(* ===== verification/Probe.v ===== *)
(** * internal/probe: independent runs of one detection

    [ProbeEngine] and [ProbeReset] (clank/probe.go), the row of a run and its text, the samples
    and their fold, and [Main].  Rca has the theorems, which tie the fold to the graded suite's
    rows. *)

From Stdlib Require Import Ascii.
From S2P Require Import Prelude GoTime GoFloat Api Contract Hiss Publish ThumpExec ClankScore ClankLedger ClankEngine Decimal Strings Config Evidence Filepath Validate Archive Replay Models.
Local Open Scope Z_scope.

Record Row : Type := mkRow {
  Row_Run : Z;
  Row_Phase : string;
  Row_Reason : string;
  Row_ContractRef : string;
  Row_Confidence : float64;
  Row_Computed : float64;
  Row_Ceiling : bool;
  Row_Terms : ConfidenceTerms;
  Row_Citations : list string
}.

Definition rowFor (run : Z) (set : ProposalSet) : Row :=
  let '(phase, reason) := match Set_Status set with Some st => (Status_Phase st, Status_Reason st) | None => ("", "")%string end in
  match find_first (fun c => Candidate_ID c =s Set_Recommended set) (Set_Proposals set) with
  | None => mkRow run phase reason "" f0 f0 false ConfidenceTerms_zero []
  | Some c => mkRow run phase reason (Candidate_ContractRef c) (Candidate_Confidence c) (Candidate_ComputedConfidence c)
                (Candidate_ConfidenceCeilingBound c) (Candidate_Terms c) (Candidate_Citations c)
  end.

(** summary.go *)
Record Spread : Type := mkSpread { Spread_Min : float64; Spread_Mean : float64; Spread_Max : float64 }.

Record Sample : Type := mkSample {
  Sample_Proposed : bool;
  Sample_Confidence : float64;
  Sample_Computed : float64;
  Sample_Ceiling : bool;
  Sample_Corroborated : Z
}.

Record Summary : Type := mkSummary {
  Sum_N : Z;
  Sum_NoProposal : Z;
  Sum_Floor : float64;
  Sum_UnderFloor : Z;
  Sum_AutoApproved : Z;
  Sum_BoundEvidence : Z;
  Sum_BoundSelfReport : Z;
  Sum_Confidence : Spread;
  Sum_Corroborated : Spread
}.

(** the fold's state: the summary so far, the two sums and the number counted *)
Record Fold : Type := mkFold { Fold_s : Summary; Fold_conf : float64; Fold_corr : float64; Fold_counted : Z }.

Definition widen (counted : Z) (sp : Spread) (x : float64) : Spread :=
  if counted =? 0 then mkSpread x (Spread_Mean sp) x else mkSpread (fmin (Spread_Min sp) x) (Spread_Mean sp) (fmax (Spread_Max sp) x).

Definition fold_sample (floor : float64) (f : Fold) (sm : Sample) : Fold :=
  let s := Fold_s f in
  if negb (Sample_Proposed sm)
  then mkFold (mkSummary (Sum_N s) (Sum_NoProposal s + 1) (Sum_Floor s) (Sum_UnderFloor s + 1) (Sum_AutoApproved s)
                 (Sum_BoundEvidence s + 1) (Sum_BoundSelfReport s) (Sum_Confidence s) (Sum_Corroborated s))
         (Fold_conf f) (Fold_corr f) (Fold_counted f)
  else
    let corroborated := of_int (Sample_Corroborated sm) in
    let conf := widen (Fold_counted f) (Sum_Confidence s) (Sample_Confidence sm) in
    let corr := widen (Fold_counted f) (Sum_Corroborated s) corroborated in
    let '(under, auto, ev, self) :=
      if fle floor (Sample_Confidence sm)
      then (Sum_UnderFloor s, Sum_AutoApproved s + 1, Sum_BoundEvidence s, Sum_BoundSelfReport s)
      else if flt (Sample_Computed sm) floor
      then (Sum_UnderFloor s + 1, Sum_AutoApproved s, Sum_BoundEvidence s + 1, Sum_BoundSelfReport s)
      else (Sum_UnderFloor s + 1, Sum_AutoApproved s, Sum_BoundEvidence s, Sum_BoundSelfReport s + 1) in
    mkFold (mkSummary (Sum_N s) (Sum_NoProposal s) (Sum_Floor s) under auto ev self conf corr)
      (fadd (Fold_conf f) (Sample_Confidence sm)) (fadd (Fold_corr f) corroborated) (Fold_counted f + 1).

Definition with_mean (sp : Spread) (m : float64) : Spread := mkSpread (Spread_Min sp) m (Spread_Max sp).

Definition Spread_zero : Spread := mkSpread f0 f0 f0.

Definition Summarize (samples : list Sample) (floor : float64) : Summary :=
  let f := fold_left (fold_sample floor) samples
             (mkFold (mkSummary (Z.of_nat (length samples)) 0 floor 0 0 0 0 Spread_zero Spread_zero) f0 f0 0) in
  let s := Fold_s f in
  if 0 <? Fold_counted f
  then mkSummary (Sum_N s) (Sum_NoProposal s) (Sum_Floor s) (Sum_UnderFloor s) (Sum_AutoApproved s) (Sum_BoundEvidence s) (Sum_BoundSelfReport s)
         (with_mean (Sum_Confidence s) (fdiv (Fold_conf f) (of_int (Fold_counted f))))
         (with_mean (Sum_Corroborated s) (fdiv (Fold_corr f) (of_int (Fold_counted f))))
  else s.

Definition render_spread (p : nat) (sp : Spread) : string :=
  "[min=" +:+ fmt_f p (Spread_Min sp) +:+ " mean=" +:+ fmt_f p (Spread_Mean sp) +:+ " max=" +:+ fmt_f p (Spread_Max sp) +:+ "]".

Definition RenderSummary (s : Summary) : string :=
  "n=" +:+ fmt_d (Sum_N s) +:+ " autoApproved=" +:+ fmt_d (Sum_AutoApproved s) +:+ "/" +:+ fmt_d (Sum_N s) +:+ " underFloor=" +:+ fmt_d (Sum_UnderFloor s)
  +:+ "/" +:+ fmt_d (Sum_N s) +:+ " (floor=" +:+ fmt_f 2 (Sum_Floor s) +:+ ") boundBy[evidence=" +:+ fmt_d (Sum_BoundEvidence s)
  +:+ " self-report=" +:+ fmt_d (Sum_BoundSelfReport s) +:+ "] noProposal=" +:+ fmt_d (Sum_NoProposal s) +:+ " confidence"
  +:+ render_spread 2 (Sum_Confidence s) +:+ " corroborated" +:+ render_spread 1 (Sum_Corroborated s) +:+ newline.

Definition samples (rows : list Row) : list Sample :=
  map (fun r => mkSample (negb (Row_ContractRef r =s "")) (Row_Confidence r) (Row_Computed r) (Row_Ceiling r)
                  (ConfidenceTerms_Corroborated (Row_Terms r))) rows.

(** one printed row of the table *)
Definition render_row (r : Row) : string :=
  pad_right 3 (fmt_d (Row_Run r)) +:+ " " +:+ pad_right 14 (Row_Phase r) +:+ " " +:+ pad_right 28 (Row_ContractRef r) +:+ " confidence="
  +:+ fmt_f 2 (Row_Confidence r) +:+ " computed=" +:+ fmt_f 2 (Row_Computed r) +:+ " ceiling=" +:+ pad_right 5 (if Row_Ceiling r then "BOUND" else "-")
  +:+ " grounding=" +:+ fmt_f 1 (ConfidenceTerms_Grounding (Row_Terms r)) +:+ " corroborated=" +:+ fmt_d (ConfidenceTerms_Corroborated (Row_Terms r)) +:+ " "
  +:+ Row_Reason r +:+ newline.

Definition render_rows (rows : list Row) (detection : string) (floor : float64) : string :=
  String.concat "" (map render_row rows) +:+ newline +:+ fmt_d (Z.of_nat (length rows)) +:+ " probe run(s) against " +:+ detection
  +:+ " — read-only, nothing published or journaled" +:+ newline +:+ RenderSummary (Summarize (samples rows) floor).

(** *** The runs *)

Section run.
Context {M WP WJ : Type} `{PublisherLaws WP ProposalSet} `{PublisherLaws WJ ProposalSet}.
Abbreviation Eng := (Engine (M := M) (S_ := MemStore)).
Abbreviation St := (EngState (M := M) (S_ := MemStore) (WP := WP) (WJ := WJ)).

(** clank/probe.go: an engine with no publisher and no journal; the intake and the tools
    are those [buildIntake] and [buildTools] built *)
Definition ProbeEngine (intake : result (Intake (M := M))) (tools : gmap string (Tool (M := M))) (cat : StaticCatalog)
  (classes : list FailureClassDefinition) (complete : list Message -> list ToolSpec -> M -> M * result Completion)
  (weights : ScoringWeights) (limits : Limits) (dedupe : Duration) (schema : string -> string)
  (dp : string -> result proposeInput) (di : string -> result insufficientInput) : result Eng :=
  match intake with
  | inr err => inr (errorf_w "build intake: " err)
  | inl intake =>
      let cases := Alignment (mkCaseBase (Limits_MaxCases limits) []) in
      inl (mkEngine intake complete tools cat classes (mkStore (MemStore_Checkpoint Background) (MemStore_Finish Background))
             (Some cases) (Some cases) dedupe false false (Limits_MaxSteps limits) weights schema dp di)
  end.

Definition ProbeReset (st : St) : St :=
  mkEngState (Es_env st) NewMemStore NewMemProposalLog (Es_pub st) (Es_journal st).

(** [todo] runs from the [i]th; [ck] is the clock of each run *)
Fixpoint run_from (e : Eng) (ctx : context) (ck : nat -> Clock) (det : Detection) (todo i : nat) (st : St) (rows : list Row)
  : St * result (list Row) :=
  match todo with
  | O => (st, inl rows)
  | S todo' =>
      match Propose e ctx (ck i) det id (ProbeReset st) with
      | (st1, inr err) => (st1, inr (errorf_w ("propose run " +:+ fmt_d (Z.of_nat i) +:+ ": ") err))
      | (st1, inl set) => run_from e ctx ck det todo' (S i) st1 (rows ++ [rowFor (Z.of_nat i) set])
      end
  end.

Definition Run (e : Eng) (ctx : context) (ck : nat -> Clock) (det : Detection) (n : nat) (st : St) : St * result (list Row) :=
  run_from e ctx ck det n 1 st [].

End run.

(** *** [Main] *)

Record Flags : Type := mkFlags { fl_detection : string; fl_runs : Z; fl_json : bool; fl_floor : float64; fl_model : string }.

Definition clankConfig (cfg : ProbeConfig) : ClankConfig :=
  mkClankConfig "" "" "" 0 "" "" (PC_PromURL cfg) (PC_EvidenceQueries cfg) (PC_LokiURL cfg) "" (PC_WhirCatalog cfg) (PC_WhirStateQueries cfg)
    "" 0 false "" "" "" "" "" "" "" BrokerStore_zero.

Definition loadDetection (ReadFile : string -> result string) (Unmarshal : string -> result Detection) (path : string) : result Detection :=
  match ReadFile path with
  | inr err => inr (errorf_w ("read detection " +:+ path +:+ ": ") err)
  | inl raw => match Unmarshal raw with
               | inr err => inr (errorf_w ("decode detection " +:+ path +:+ ": ") err)
               | inl det => inl det
               end
  end.

Section main.
Context {E W : Type}.
(** the files, the loaders of the other packages, the engine [ProbeEngine] builds of what
    they load, and [Run] on it *)
Context (rig : Rig) (unmarshal_det : string -> result Detection) (config : ProbeConfig * option error)
        (loadWeights : string -> result ScoringWeights) (loadLimits : string -> result Limits) (loadEvidence : string -> result EvidenceConfig)
        (engine : ClankConfig -> EvidenceConfig -> StaticCatalog -> list FailureClassDefinition -> ScoringWeights -> Limits -> result E)
        (run : E -> Detection -> nat -> W -> W * result (list Row)) (encode : Row -> result string).

(** everything the runs need, or the line that says what is missing *)
Definition prepare (fl : Flags) : (Detection * E) + string :=
  match loadDetection (ReadFile rig) unmarshal_det (fl_detection fl) with
  | inr err => inr ("probe: " +:+ err_text err)
  | inl det =>
  match config with
  | (_, Some err) => inr ("probe: " +:+ err_text err)
  | (cfg, None) =>
  match contract_LoadCatalogFile rig (PC_ActionCatalog cfg) Preconditions with
  | inr err => inr ("probe: load action catalog: " +:+ err_text err)
  | inl cat =>
  match LoadFailureClassesFile rig (PC_FailureClasses cfg) with
  | inr err => inr ("probe: load failure classes: " +:+ err_text err)
  | inl classes =>
  match loadWeights (PC_Weights cfg) with
  | inr err => inr ("probe: load weights: " +:+ err_text err)
  | inl weights =>
  match loadLimits (PC_Limits cfg) with
  | inr err => inr ("probe: load limits: " +:+ err_text err)
  | inl limits =>
  match (if PC_EvidenceQueries cfg =s "" then inl (mkEvidenceConfig ∅ []) else loadEvidence (PC_EvidenceQueries cfg)) with
  | inr err => inr ("probe: load evidence queries: " +:+ err_text err)
  | inl ev =>
  match engine (clankConfig cfg) ev cat classes weights limits with
  | inr err => inr ("probe: " +:+ err_text err)
  | inl eng => inl (det, eng)
  end end end end end end end end.

(** the rows as JSON lines, up to the first that does not encode *)
Fixpoint encode_rows (rows : list Row) (out : string) : string * option error :=
  match rows with
  | [] => (out, None)
  | r :: rows' => match encode r with inr err => (out, Some err) | inl text => encode_rows rows' (out +:+ text +:+ newline) end
  end.

Definition Main (flags : option Flags) (model : result (ModelChoice + string)) (w : W) : W * Exit :=
  match flags with
  | None => (w, mkExit 2 "" "")
  | Some fl =>
      if (fl_detection fl =s "") || (fl_runs fl <? 1)
      then (w, fail 2 "usage: probe -detection <path> [-runs N] [-json] [-model haiku|sonnet|gemini-low]")
      else match model with
           | inr err => (w, fail 1 ("probe: " +:+ err_text err))
           | inl (inr skip) => (w, mkExit 0 "" (skip +:+ " unset - probe needs a real model; skipping" +:+ newline))
           | inl (inl _) =>
               match prepare fl with
               | inr line => (w, fail 1 line)
               | inl (det, eng) =>
                   match run eng det (Z.to_nat (fl_runs fl)) w with
                   | (w', inr err) => (w', fail 1 ("probe: " +:+ err_text err))
                   | (w', inl rows) =>
                       if fl_json fl
                       then match encode_rows rows "" with
                            | (out, Some err) => (w', mkExit 1 out ("probe: " +:+ err_text err +:+ newline))
                            | (out, None) => (w', mkExit 0 out "")
                            end
                       else (w', mkExit 0 (render_rows rows (fl_detection fl) (fl_floor fl)) "")
                   end
               end
           end
  end.

End main.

# WHAT YOU ARE ASKED TO DO:
Leave out every line before the one containing "then match encode_rows"; set down that line and all remaining lines of the material exactly.

# SOLVED EXERCISE:
                       then match encode_rows rows "" with
                            | (out, Some err) => (w', mkExit 1 out ("probe: " +:+ err_text err +:+ newline))
                            | (out, None) => (w', mkExit 0 out "")
                            end
                       else (w', mkExit 0 (render_rows rows (fl_detection fl) (fl_floor fl)) "")
                   end
               end
           end
  end.

End main.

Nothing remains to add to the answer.